Прошел год, как я окончил школу и теперь работаю слесарем на заводе. Когда я сдавал экзамены, прочел Ваш роман «В августе сорок четвертого...». Я учил билеты и читал роман...

Мне очень понравились все трое: Алехин, Таманцев, Блинов, но все же хочу Вам признаться: образ Таманцева мне более всех полюбился... Я хочу Вас спросить — будет ли продолжение романа? Ведь война только еще близится к завершению... Хотел бы Вас попросить: продолжите роман и оставьте всех троих, пожалуйста, живыми...

Стилистика и орфография в приводимых письмах полностью сохранены.

В. Бойков (г. Ленинград)

Наверное, не я первый и не последний прошу ответить, что же было дальше? Напишите продолжение. Я так полюбил героев, что решил выучить роман напамять и читать его друзьям и знакомым.

В. Седов (г. Киев)

...Жаль, книга оборвалась на «моменте истины». Интересуюсь, были ли отдельные прототипы героев, или это все-таки собирательные образы? Не поверю, что Евгения Таманцева не было... Какова судьба героевчекистов? Чем они сейчас заняты?..

А. Белоус, боцман бортового экипажа учебного теплохода «Тамань»

В перерывах между вахтами читаем книги из судовой библиотеки. Юнморы взахлеб прочитали «Ивана», об «Августе сорок четвертого...» и говорить нечего.
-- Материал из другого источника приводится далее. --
Lemma few_leases w owner until ids ls t k : well w → few w → on_time w → NoDup ids →
  (∀ id r, id ∈ ids → inbox w !! id = Some r → claimable (db_now skew w) r = true) →
  claim uuid k owner until ids (inbox w) = Ok (ls, t) → ∀ id r, t !! id = Some r → r_attempts r ≤ MaxAttempts.
Proof.
  intros HW HF Ht Hnd Hids Hc id r' Hr'. destruct (claim_rows _ _ _ _ _ _ _ Hnd Hc) as (H1 & H2 & _ & H4).
  destruct (decide (id ∈ ids)) as [Hin|Hni]; [|rewrite H1 in Hr' by done; by apply (HF id)].
  destruct (inbox w !! id) as [r|] eqn:Hr.
  - destruct (H2 id r Hin Hr) as (j & y & Hy & (_ & _ & Ha & _)%claimed_row_Ok & _). assert (y = r') as -> by congruence.
    pose proof (sr_pending _ _ _ (w_row w HW id r Hr) (on_time_pending w id r HW Ht Hr (Hids id r Hin Hr))). lia.
  - destruct (H4 id) as [r Hr2]; [by exists r'|congruence].
Qed.

Lemma few_happens e w w' : well w → few w → on_time w → fair e → happens uuid skew e w = Some w' → few w'.
Proof.
  intros HW HF Ht Hf H.
  assert (∀ i t, few (with_task i t w)) as Hmove by done.
  assert (∀ t cm ts k, (∀ id r, t !! id = Some r → r_attempts r ≤ MaxAttempts) → few (MkWorld t (clock w) k ts cm)) as Hin by done.
  destruct e as [c|owner id|owner n locked by_ back|i|i outcome|i fault|i|d| |id|]; cbn [happens] in H.
  - destruct (Enqueue _ _ _) as [[b t]|e|s] eqn:E; [|done|done]. injection H as <-. apply Hin. unfold Enqueue in E.
    destruct (bool_decide _); [by injection E as _ <-|]. destruct (inbox w !! _); [done|]. injection E as _ <-.
    intros x r [[_ <-]|[_ Hr]]%lookup_insert_Some; [done|by apply (HF x)].
  - unfold LeaseByID in H. destruct (claim _ _ _ _ _ _) as [[ls t]|e|s] eqn:E; [|done|done]. injection H as <-. apply Hin.
    eapply few_leases; [done..| | |exact E].
    + destruct (inbox w !! id); [destruct (claimable _ _)|]; [apply NoDup_singleton|apply NoDup_nil_2..].
    + intros x r Hx Hr. destruct (inbox w !! id) as [r'|] eqn:Ei; [|by apply not_elem_of_nil in Hx].
      destruct (claimable _ r') eqn:Ec; [|by apply not_elem_of_nil in Hx]. apply list_elem_of_singleton in Hx as ->. congruence.
  - unfold LeaseDue in H. destruct (claim _ _ _ _ _ _) as [[ls t]|e|s] eqn:E; [|done|done]. injection H as <-. destruct Hf as [Hby Hb].
    apply Hin. eapply few_leases; [done..|by apply due_NoDup| |exact E]. intros x r Hx Hr. by eapply due_claimable.
  - destruct (tasks w !! i) as [[[|l ls] [| |]]|]; try done. by injection H as <-.
  - destruct (tasks w !! i) as [[ls [| |]]|]; try done. by injection H as <-.
  - destruct (tasks w !! i) as [[[|l ls] [| |outcome]]|] eqn:Ei; try done. destruct fault; [by injection H as <-|].
    destruct (settle_lease _ _ _ _ _) as [t|e|s] eqn:E; injection H as <-; [|done|done].
    apply settle_Ok in E as (r & h & Hr & _ & _ & ->).
    assert (∀ id y, <[CommandID (Command l) := settled (clock w) (db_now skew w) l outcome r]> (inbox w) !! id = Some y →
      r_attempts y ≤ MaxAttempts) as Hrows.
    { intros id y [[_ <-]|[_ Hy]]%lookup_insert_Some; [|by apply (HF id)].
      destruct outcome; exact (HF _ r Hr). }
    destruct outcome; by apply Hin.
  - destruct (tasks w !! i); [|done]. by injection H as <-.
  - by injection H as <-.
  - injection H as <-. apply Hin. intros x r [Hr _]%map_lookup_filter_Some. by apply (HF x).
  - unfold RetryCommand in H. destruct (inbox w !! id) as [r|] eqn:Ei; [|done]. destruct (bool_decide _); [done|]. injection H as <-.
    apply Hin. intros x y [[_ <-]|[_ Hy]]%lookup_insert_Some; [by cbn; unfold MaxAttempts|by apply (HF x)].
  - injection H as <-. apply Hin. intros x r [Hr _]%map_lookup_filter_Some. by apply (HF x).
Qed.

Lemma prompt_few w w' : well w → few w → rtc prompt_step w w' → well w' ∧ few w'.
Proof.
  intros HW HF H. induction H as [|x y z [Ht (e & Hf & He)] _ IH]; [done|].
  apply IH; [by eapply well_happens|by eapply few_happens].
Qed.
(* ===== verification/Pauses.v ===== *)
(** More of what [Budget] promises: a pause changes the limits of the days before
    it ends and nothing else (and where it raises one is stated), released payments only take permission away, and the
    two ways the code finds the policy in force agree. *)
From S2P Require Import Sim Prelude Money Dates Model PlanBase BudgetRules PlanInput Budget Permissions.

(** * Pauses *)

(** A day whose carry rule is blank is one no change has given a rule. *)
Lemma in_force_rule d l : ∀ t, snd (in_force d l t) = snd t ∨ fst (fst (snd (in_force d l t))) ≠ "".
Proof.
  induction l as [|c l IH]; intros t; cbn; [by left|]. case_match; [by left|].
  set (t' := (_, _)). destruct (IH t') as [E|E]; [|by right]. rewrite E. unfold t'. cbn.
  destruct (String.eqb_spec (ScCarryRule c) "") as [Ec|Ec]; [by left|by right].
Qed.

Lemma in_force_blank x d l : ∀ t, (∀ c, c ∈ l → After (ScOn c) x = false → After (ScOn c) d = false) →
  fst (fst (snd (in_force d l t))) = "" → snd (in_force x l t) = snd t.
Proof.
  induction l as [|c l IH]; intros t Hle H; [done|]. cbn in H |- *. destruct (After (ScOn c) x) eqn:Ex; [done|].
  rewrite (Hle c ltac:(constructor) Ex) in H.
  destruct (String.eqb_spec (ScCarryRule c) "") as [Ec|Ec]; cbn in H |- *.
  - rewrite IH; [done| |done]. intros c' Hc'. apply Hle. by constructor.
  - destruct (in_force_rule d l (Limit c, (ScCarryRule c, ScCarryMinimum c, ScCarryUntil c))) as [E|E].
    + rewrite E in H. by cbn in H.
    + by apply E in H.
Qed.
(** A combination that leaves a candidate out misses at least the
    smallest area. *)
Lemma proper_sublist_sum_le (m : Q) (c l : list Candidate) :
  sublist c l ->
  (length c < length l)%nat ->
  0 <= m ->
  Forall (fun x => m <= cand_area x) l ->
  Qsum (map cand_area c) <= Qsum (map cand_area l) - m.
Proof.
  intros Hs. induction Hs as [|x c l Hs IH|x c l Hs IH]; intros Hlen Hm Hall.
  - simpl in Hlen. lia.
  - inversion Hall; subst. simpl. rewrite !Qsum_cons.
    assert (IH' : Qsum (map cand_area c) <= Qsum (map cand_area l) - m).
    { apply IH; [simpl in Hlen; lia|assumption|assumption]. }
    lra.
  - inversion Hall as [|? ? Hx Hl]; subst. simpl. rewrite Qsum_cons.
    assert (Hle : Qsum (map cand_area c) <= Qsum (map cand_area l)).
    { apply sublist_sum_le; [exact Hs|].
      eapply List.Forall_impl; [|exact Hl]. simpl. intros a Ha. lra. }
    lra.
Qed.

(** *** A search that never meets the early-exit threshold *)

Lemma innerLoop_no_hit (target_area : Q) (combos : list (list Candidate)) st :
  nearPerfect target_area st = false ->
  Forall (fun c => target_area * 0.00003 < comboDifference target_area c) combos ->
  tried (innerLoop target_area st combos) = rev combos ++ tried st.
Proof.
  intros Hst Hall. revert st Hst.
  induction Hall as [|c combos Hc Hall IH]; intros st Hst; simpl; [reflexivity|].
  assert (Hnear : nearPerfect target_area (tryCombo target_area st c) = false).
  { unfold tryCombo, nearPerfect in *. simpl.
    destruct (best st) as [[ps bd]|].
    - destruct (Qltb (comboDifference target_area c) bd); [now apply Qleb_gt|exact Hst].
    - now apply Qleb_gt. }
  rewrite Hnear, (IH _ Hnear), tryCombo_tried. simpl. now rewrite <- app_assoc.
Qed.

Lemma no_hit_examines_all (target_area : Q) (candidates : list Candidate) :
  Forall (fun c => target_area * 0.00003 < comboDifference target_area c)
         (enumeration candidates 1 (max_profiles candidates)) ->
  evaluated (searchCombinations target_area candidates)
  = enumeration candidates 1 (max_profiles candidates).
Proof.
  intros Hall. rewrite evaluated_rev, searchCombinations_flat.
  rewrite (innerLoop_no_hit target_area _ initialSearch eq_refl Hall).
  simpl. now rewrite app_nil_r, rev_involutive.
Qed.

(** *** The number of combinations short of the full set *)

Lemma combinations_beyond {A : Type} (l : list A) (r : nat) :
  (length l < r)%nat -> combinations l r = [].
Proof.
  revert r. induction l as [|x l IH]; intros [|r] H; simpl in *; try lia.
  - reflexivity.
  - rewrite (IH r), (IH (S r)) by lia. reflexivity.
Qed.

Lemma combinations_full {A : Type} (l : list A) :
  length (combinations l (length l)) = 1%nat.
Proof.
  induction l as [|x l IH]; simpl; [reflexivity|].
  rewrite length_app, length_map, IH, combinations_beyond by lia. reflexivity.
Qed.

Lemma enumeration_short_of_full {A : Type} (l : list A) :
  l <> [] ->
  (Z.of_nat (length (enumeration l 1 (length l - 1))) = 2 ^ Z.of_nat (length l) - 2)%Z.
Proof.
  intros Hl.
  assert (Hn : exists n, length l = S n).
  { destruct l; [congruence|]. simpl. eauto. }
  destruct Hn as (n & Hn).
  pose proof (enumeration_count l n) as Hc.
  pose proof (countUpTo_full l (S n) ltac:(lia)) as Hf.
  change (countUpTo l (S n)) with (countUpTo l n + length (combinations l (S n)))%nat in Hf.
  rewrite <- Hn in Hf. rewrite combinations_full in Hf.
  replace (length l - 1)%nat with n by lia.
  change 2%Z with (Z.of_nat 2) at 1. rewrite <- Nat2Z.inj_pow. lia.
Qed.

(** *** The examples *)


(** A single profile 3% smaller than the circle is accepted ... *)
Example tolerance_boundary_accepted :
  Qabs (97 - area wideCircle) == area wideCircle * 0.03 /\
  findProfileForCircle exactDistanceTo (sketchOfArea 97) wideCircle
  = Ok (Some (SingleProfile (profileOfArea 97))).
Proof. split; vm_compute; reflexivity. Qed.

(** ... and one a little smaller than that is not. *)
Example tolerance_boundary_rejected :
  findProfileForCircle exactDistanceTo (sketchOfArea 96.999) wideCircle = Ok None.
Proof. vm_compute. reflexivity. Qed.

Lemma early_exit_witness :
  let run := runFindProfileForCircle exactDistanceTo chordSketch boreCircle in
  findProfileForCircle exactDistanceTo chordSketch boreCircle
  = Ok (Some (asSelection (map cand_prof (firstn 2 chordCandidates)))) /\
  examined run = combinations chordCandidates 1 ++ [firstn 2 chordCandidates] /\
  Forall (fun c => (length c <= length (firstn 2 chordCandidates))%nat) (examined run).
Proof.
  apply (early_exit exactDistanceTo chordSketch boreCircle
           (combinations chordCandidates 1) (skipn 1 (enumeration chordCandidates 2 2))
           (firstn 2 chordCandidates)).
  - reflexivity.
  - vm_compute. reflexivity.
  - apply (Forall_Qltb (fun _ => area boreCircle * 0.00003)
                       (comboDifference (area boreCircle))).
    vm_compute. reflexivity.
  - vm_compute. discriminate.
Defined.

Lemma foreign_circle_returns_none_witness :
  let run := runFindProfileForCircle exactDistanceTo otherSketch boreCircle in
  findProfileForCircle exactDistanceTo otherSketch boreCircle = Ok None /\
  queried run = [] /\
  examined run = [].
Proof.
  apply (foreign_circle_returns_none exactDistanceTo otherSketch boreCircle).
  vm_compute. discriminate.
Defined.

(** The sixteen candidates of [capSketch]: the search stops at the pair
    of [bigPart] and [cap], the seventeenth combination of the
    enumeration over all sixteen. *)
Lemma combination_size_cap_witness :
  let target_area := area boreCircle in
  let candidates := searched exactDistanceTo capSketch boreCircle in
  let all := enumeration candidates 1 (Nat.min (length candidates) 15) in
  let run := runFindProfileForCircle exactDistanceTo capSketch boreCircle in
  let stoppedEarly :=
    exists pre combo,
      examined run = pre ++ [combo] /\
      comboDifference target_area combo <= target_area * 0.00003 in
  Forall (fun combo =>
            (1 <= length combo <= Nat.min (length candidates) 15)%nat /\
            sublist combo candidates) (examined run) /\
  (exists post, all = examined run ++ post /\ (post <> [] -> stoppedEarly)) /\
  (forall c, In c candidates -> In [c] (examined run) \/ stoppedEarly) /\
  (Z.of_nat (length (examined run)) < 2 ^ Z.of_nat (length candidates))%Z /\
  ((length candidates <= 15)%nat -> (Z.of_nat (length (examined run)) < 2 ^ 15)%Z) /\
  ((15 < length candidates)%nat ->
   Forall (fun combo => target_area * 0.00003 < comboDifference target_area combo) all ->
   (2 ^ 15 < Z.of_nat (length (examined run)))%Z).
Proof.
  apply (combination_size_cap exactDistanceTo capSketch boreCircle).
  reflexivity.
Defined.

(** On [capSketch] the sixteen candidates are examined one by one, [cap],
    the smallest, last of them; the fifteenth pair ends the search. *)
Example cap_sketch_examined :
  let run := runFindProfileForCircle exactDistanceTo capSketch boreCircle in
  length (examined run) = 31%nat /\
  map (map cand_prof) (skipn 15 (firstn 16 (examined run))) = [[cap]] /\
  map (map cand_prof) (skipn 30 (examined run)) = [[bigPart; cap]].
Proof. vm_compute. repeat split. Qed.

(** The sixteen rings: no combination of at most fifteen of them comes
    within the early-exit threshold of the circle they tile. *)
Lemma rings_no_hit :
  let candidates := searched exactDistanceTo ringSketch ringCircle in
  Forall (fun c => area ringCircle * 0.00003 < comboDifference (area ringCircle) c)
         (enumeration candidates 1 (max_profiles candidates)).
Proof.
  intros candidates. apply List.Forall_forall. intros c Hc.
  assert (Hlen : (length c < length candidates)%nat).
  { apply enumeration_sizes in Hc.
    change (max_profiles candidates) with 15%nat in Hc.
    change (length candidates) with 16%nat. lia. }
  apply enumeration_sublist in Hc.
  assert (Hall : Forall (fun x => 0.001 <= cand_area x) candidates).
  { apply (Forall_Qleb (fun _ => 0.001) cand_area). vm_compute. reflexivity. }
  pose proof (proper_sublist_sum_le 0.001 c candidates Hc Hlen ltac:(lra) Hall) as Hsum.
  assert (Htotal : Qsum (map cand_area candidates) == 0.136)
    by (vm_compute; reflexivity).
  unfold comboDifference. change (area ringCircle) with 0.136.
  apply Qabs_case; intros; lra.
Qed.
Она ходит по рукам. Как хорошо иметь такую книгу, которая может поднять душу в крутую минуту. Когда я рассказал о Вашем интервью, в котором Вы сообщаете, что прообраз Таманцева — все же погиб, матросы долго молчали на баке, а механик Максимыч сказал: «Як же це так — такий хлопець, бив их, як собак об колено — а загинув...» По поручению экипажа хотим узнать — случайно ли погиб Таманцев или кто-то из врагов оказался все же в большом числе?

Надеемся на продолжение, где Таманцев все-таки остается живым.

И.М. Суворов (Калининская обл., пос. Ново-Завидово)

Самый яркий в романе — Таманцев, не влюбиться в него невозможно. Наверное, автор сам был Таманцевым на фронте, поэтому он такой живой, узнаваемый. А его речь — кладезь афоризмов.

Д.Д. Костин (г. Москва)

Я сроднился с Алехиным, Таманцевым, Блиновым, Поляковым, Егоровым; злился на Аникушина, мечтал о том, чтобы группа захватила всех диверсантов живьем, и был просто счастлив, что Алехина оставили в живых.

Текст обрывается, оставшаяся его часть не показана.